A comparison of topologies in recirculating aquaculture systems using simulation and optimization
Artikel i vetenskaplig tidskrift, 2020
Recirculating aquaculture systems (RAS) are often designed using simplified steady-state mass balances, which fail to account for the complex dynamics that biological water treatment systems exhibit. Because of the very slow dynamics, experimental development is also difficult. We present a new, fast and robust Modelica implementation of a material balance-based dynamic simulator for fish growth, waste production and water treatment in recirculating aquaculture systems. This simulator is used together with an optimization routine based on a genetic algorithm to evaluate the performance of three different water treatment topologies, each for two fish species (Rainbow trout and Atlantic salmon) and each in both a semi-closed (no denitrification) and a fully recirculating version (with denitrification). Each case is furthermore evaluated at both saturated and supersaturated oxygen levels in the fish tank influent.
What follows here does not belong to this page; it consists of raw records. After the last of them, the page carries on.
(** [fsutil_get] writes the header and the file. *)
Lemma fsutil_get_run junk n u d rd cnt M sec dd : table_ready (store u) -> root_dir (store u) rd cnt M -> length junk = 20%nat ->
  M !! n = Some sec -> 0 <= sec < disk_size (store u) -> sec <> ROOT_DIR_SECTOR -> denotes (store u) sec dd -> inode_ok (store u) (region (start dd) (length_ dd)) ->
  scratch u = Some d -> 0 <= get_sector u -> get_sector u + (1 + sectors (length_ dd)) <= Z.of_nat (length d) <= 2 ^ 28 ->
  exists d' s', fsutil_get junk n u = Ok (tt, UState s' (Some d') (put_sector u) (get_sector u + (1 + sectors (length_ dd))) (screen u ++ [getting n])) /\
    itable s' /\ inodes s' = inodes (store u) /\ disk s' = disk (store u) /\ length d' = length d /\
    d' !! Z.to_nat (get_sector u) = Some (get_header (length_ dd)) /\
    (forall x, Z.of_nat x < sectors (length_ dd) -> d' !! (Z.to_nat (get_sector u) + 1 + x)%nat = Some (Fat.sector_of (contents (store u) (region (start dd) (length_ dd))) x)) /\
    (forall a, Z.of_nat a < get_sector u \/ get_sector u + (1 + sectors (length_ dd)) <= Z.of_nat a -> d' !! a = d !! a).
Proof.
  intros TR D Hj Hn Hs Hne HD Hreg Hd H0 Hlen. unfold fsutil_get, say. mnorm. set (u0 := UState (store u) _ _ _ _).
  mstep (fsutil_run _ u0 _ _ (alloc_ready (store u) (tr_allocs _ TR))). cbn [panic_unless]. mnorm. set (u0' := UState (store u) _ _ _ _).
  destruct (open_named junk (store u) rd cnt M n sec dd TR D Hj Hn Hs Hne HD Hreg) as (f & p & i & s1 & E1 & [O Hmore Ei1 T1 Ed1 Em1]).
  mstep (fsutil_run _ u0' _ _ E1). rewrite (proj2 (Z.eqb_neq f NULL) (op_null _ _ _ _ _ O)). cbn [negb panic_unless]. mnorm. set (u1 := UState s1 _ _ _ _).
  destruct (one_more_facts _ _ _ _ _ (tr_table _ TR) Hmore) as (_ & Edd & _). pose proof (io_len _ _ Hreg) as Hl. cbn [length_ data region] in Hl.
  assert (file_length f s1 = Ok (length_ dd, s1)) as Efl.
  { unfold file_length. rewrite (proj2 (Z.eqb_neq f NULL) (op_null _ _ _ _ _ O)). cbn [negb]. mnorm. mstep (get_file_run _ _ _ _ _ O). unfold inode_length. mstep (get_inode_run s1 p i (op_inode _ _ _ _ _ O)). by rewrite Edd. }
  mstep (fsutil_run _ u1 _ _ Efl). set (u2 := UState s1 _ _ _ _). mstep (scratch_disk_run u2 d Hd).
  assert (0 <= sectors (length_ dd)) as Hsp by (unfold sectors; apply Z.div_pos; lia).
  mstep (scratch_write_run u2 d (get_header (length_ dd)) Hd ltac:(cbn; lia) ltac:(lia)). cbn [u2 u1 u0' u0 store scratch put_sector get_sector screen].
  set (d1 := <[_:=_]> d). assert (length d1 = length d) as Ld by apply length_insert. set (u3 := UState s1 (Some d1) _ _ _).
  destruct (get_loop_run (rounds (length_ dd)) u3 f p 0 i (length_ dd) d1) as (d2 & E2 & Ld2 & W1 & W2); [cbn; rewrite Edd, Z.sub_diag; exact O|intros _; rewrite Edd; lia|done|cbn; lia|cbn; lia|apply rounds_enough; lia|].
  mstep E2. cbn [u3 store scratch put_sector get_sector screen] in *.
  assert (opened (seek_to f p (length_ (data i)) s1) f p (length_ (data i)) i) as O2 by (apply (opened_seek _ _ _ 0); [done|rewrite Edd; lia]).
  destruct (file_close_run (store u) (seek_to f p (length_ (data i)) s1) sec dd f p i _ (tr_table _ TR) ltac:(by apply (itable_grow s1)) Hmore O2 Ei1) as (s3 & E3 & T3 & Ei3 & Ed3 & _).
  exists d2, s3. set (u4 := UState _ _ _ _ _). rewrite (fsutil_run _ u4 _ _ E3). split; [cbn [u4 store scratch put_sector get_sector screen]; do 3 f_equal; lia|].
  split_and!; [done|done|by rewrite Ed3|congruence| | |].
  - rewrite W2 by lia. apply list_lookup_insert_eq. lia.
  - intros x Hx. specialize (W1 x Hx). replace (Z.to_nat (get_sector u + 1) + x)%nat with (Z.to_nat (get_sector u) + 1 + x)%nat in W1 by lia. rewrite W1. do 2 f_equal.
    unfold contents, disk_pos, flat. by rewrite Edd, Ed1.
  - intros a Ha. rewrite W2 by lia. apply list_lookup_insert_ne. lia.
Qed.

(** C17: Copying files between the scratch disk and the file system.  When the
    sector of the scratch disk that [fsutil_put] is at holds the mark and a size,
    the bytes that follow are on the disk, and the file system has the room,
    [fsutil_put] creates the file with exactly these bytes under the name; no
    other file changes and nothing stays open.  [fsutil_get] of this name then
    writes, from the sector that it is at, a header with the same size and the
    same bytes, the last sector padded with zeros, and changes nothing else.
    Both leave their counter behind the last sector that they used. *)
Theorem fsutil_put_get_roundtrip junk u rd cnt M fi n d h size :
  fs_ready (store u) rd cnt M fi -> length junk = 20%nat -> is_name n -> valid_name n = true -> M !! n = None ->
  (exists k, (k < cnt)%nat /\ in_use (entry_at (contents (store u) (Inode ROOT_DIR_SECTOR 1 false 0 rd)) k) = false) ->
  (exists k, 0 <= k /\ k + ((size + 511) / 512 + 1) <= bit_cnt (free_map (store u)) /\ run_of (free_map (store u)) k ((size + 511) / 512 + 1) false) ->
  scratch u = Some d -> Forall (fun sec => length sec = 512%nat) d -> Z.of_nat (length d) <= 2 ^ 28 ->
  d !! Z.to_nat (put_sector u) = Some h -> take 4 h = PUT -> s32 (bytes_word (slice 4 4 h)) = size -> 0 <= size < 2 ^ 31 - 1024 ->
  0 <= put_sector u -> put_sector u + (1 + sectors size) <= Z.of_nat (length d) -> 0 <= get_sector u -> get_sector u + (1 + sectors size) <= Z.of_nat (length d) ->
  let l := slice (512 * Z.to_nat (put_sector u + 1)) (Z.to_nat size) (concat d) in
  exists sec st u1 u2 d2, fsutil_put junk n u = Ok (tt, u1) /\ fsutil_get junk n u1 = Ok (tt, u2) /\
    stored_file n (store u) rd cnt M fi size l sec st (store u1) /\ scratch u1 = Some d /\ put_sector u1 = put_sector u + (1 + sectors size) /\
    disk (store u2) = disk (store u1) /\ inodes (store u2) = inodes (store u) /\ scratch u2 = Some d2 /\ get_sector u2 = get_sector u + (1 + sectors size) /\
    length d2 = length d /\ d2 !! Z.to_nat (get_sector u) = Some (get_header size) /\
    (forall x, Z.of_nat x < sectors size -> d2 !! (Z.to_nat (get_sector u) + 1 + x)%nat = Some (Fat.sector_of l x)) /\
    (forall a, Z.of_nat a < get_sector u \/ get_sector u + (1 + sectors size) <= Z.of_nat a -> d2 !! a = d !! a).
Proof.
  intros R Hj Hn Hv HM Hfree Hrun Hd Hf Hmax Hh Hput Hsz Hsize P0 P1 G0 G1 l. pose proof (fr_table _ _ _ _ _ R) as TR.
  assert (exists sec st s1, fsutil_put junk n u = Ok (tt, UState s1 (scratch u) (put_sector u + 1 + sectors size) (get_sector u) (screen u ++ [putting n])) /\ stored_file n (store u) rd cnt M fi size l sec st s1) as (sec & st & s1 & E1 & SF).
  { unfold fsutil_put, say. mnorm. set (u0 := UState (store u) _ _ _ _).
    mstep (fsutil_run _ u0 _ _ (alloc_ready (store u) (tr_allocs _ TR))). cbn [panic_unless]. mnorm. set (u1 := UState (store u) _ _ _ _).
    mstep (scratch_disk_run u1 d Hd). mstep (scratch_read_run u1 d h Hd P0 Hmax Hh). rewrite bool_decide_eq_true_2 by done. cbn [panic_unless]. mnorm. rewrite Hsz.
    rewrite (proj2 (Z.ltb_ge size 0)) by lia. cbn [negb panic_unless]. mnorm. set (u2 := UState (store u1) _ _ _ _).
    destruct (put_file_run junk n (store u) rd cnt M fi size R Hj Hn Hv HM Hfree Hsize Hrun u2 d eq_refl Hd Hf) as (sec & st & s1 & E & SF); [cbn; lia|cbn; lia|]. exists sec, st, s1. split; [exact E|exact SF]. }
  pose proof SF as [S1 S2 S3 [S4 S4'] S5 S6 S7 S8]. set (u1 := UState s1 _ _ _ _) in E1.
  destruct (fsutil_get_run junk n u1 d rd cnt _ sec (InodeDisk st size INODE_MAGIC) S1 S2 Hj (lookup_insert_eq _ _ _) S4 S4' S3 S5 Hd) as (d2 & s2 & E2 & T2 & I2 & D2 & L2 & W1 & W2 & W3); [done|cbn; lia|].
  cbn [u1 store scratch put_sector get_sector screen start length_] in *. rewrite S6 in W2. exists sec, st, u1, (UState s2 (Some d2) (put_sector u + 1 + sectors size) (get_sector u + (1 + sectors size)) ((screen u ++ [putting n]) ++ [getting n])), d2.
  split_and!; try done; cbn [u1 store put_sector]; [lia|congruence].
Qed.

(** A scratch disk of three sectors with a file of 600 bytes. *)
Definition demo_scratch : list (list Z) := [PUT ++ word_bytes 4 600 ++ replicate 504 0; replicate 512 7; replicate 512 8].
Definition demo_ustate : ustate := UState demo_empty_fs (Some demo_scratch) 0 0 [].

Lemma fsutil_put_get_roundtrip_witness : exists u1 u2 d2, fsutil_put (replicate 20 7) [97] demo_ustate = Ok (tt, u1) /\ fsutil_get (replicate 20 7) [97] u1 = Ok (tt, u2) /\
  scratch u2 = Some d2 /\ d2 !! 0%nat = Some (get_header 600) /\ d2 !! 2%nat = Some (Fat.sector_of (replicate 512 7 ++ replicate 88 8) 1).
Proof.
  destruct (fsutil_put_get_roundtrip (replicate 20 7) demo_ustate demo_root 2 ∅ demo_map [97] demo_scratch (PUT ++ word_bytes 4 600 ++ replicate 504 0) 600 demo_empty_ready)
    as (sec & st & u1 & u2 & d2 & E1 & E2 & _ & _ & _ & _ & _ & Hd & _ & _ & H1 & H2 & _);
    [reflexivity|repeat constructor; lia|reflexivity|reflexivity|exists 0%nat; split; [lia|vm_compute; reflexivity]| |reflexivity|repeat (apply Forall_cons; split; [vm_compute; reflexivity|]); by apply Forall_nil|
     vm_compute; discriminate|reflexivity|reflexivity|vm_compute; reflexivity|lia|cbn; lia|vm_compute; discriminate|cbn; lia|vm_compute; discriminate|].
  - exists 4. split; [lia|]. split; [vm_compute; discriminate|]. intros k Hk. apply (demo_range _ 4 3 k); [|lia|vm_compute; reflexivity]. unfold in_range. change ((600 + 511) / 512 + 1) with 3 in Hk. lia.
  - exists u1, u2, d2. split; [exact E1|]. split; [exact E2|]. split; [exact Hd|]. split; [exact H1|]. exact (H2 1%nat eq_refl).
Defined.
The 24 cases are compared in terms of volume required to maintain an acceptable TAN concentration in the fish tank. The results indicate that the smallest volume is obtainable by introducing several bypass flows in the treatment system of a semi-closed RAS and that the gains can be significant. We also show that recycling already treated water back upstream in the treatment process degrades performance and that if one wishes to have a fully recirculating system with minimal water exchange, then the flows of oxygen, carbon and nitrogen must be carefully considered. For several of the cases, no optimum with denitrification could be found. We thus demonstrate that the best configuration and operation strategy for water treatment varies with the conditions imposed by the fish culture, illustrating the complexity of RAS plants and the importance of simulations, but also that computer-driven optimal design has the potential to increase the treatment efficiency of biofilters which could lead to cheaper plants with better water quality.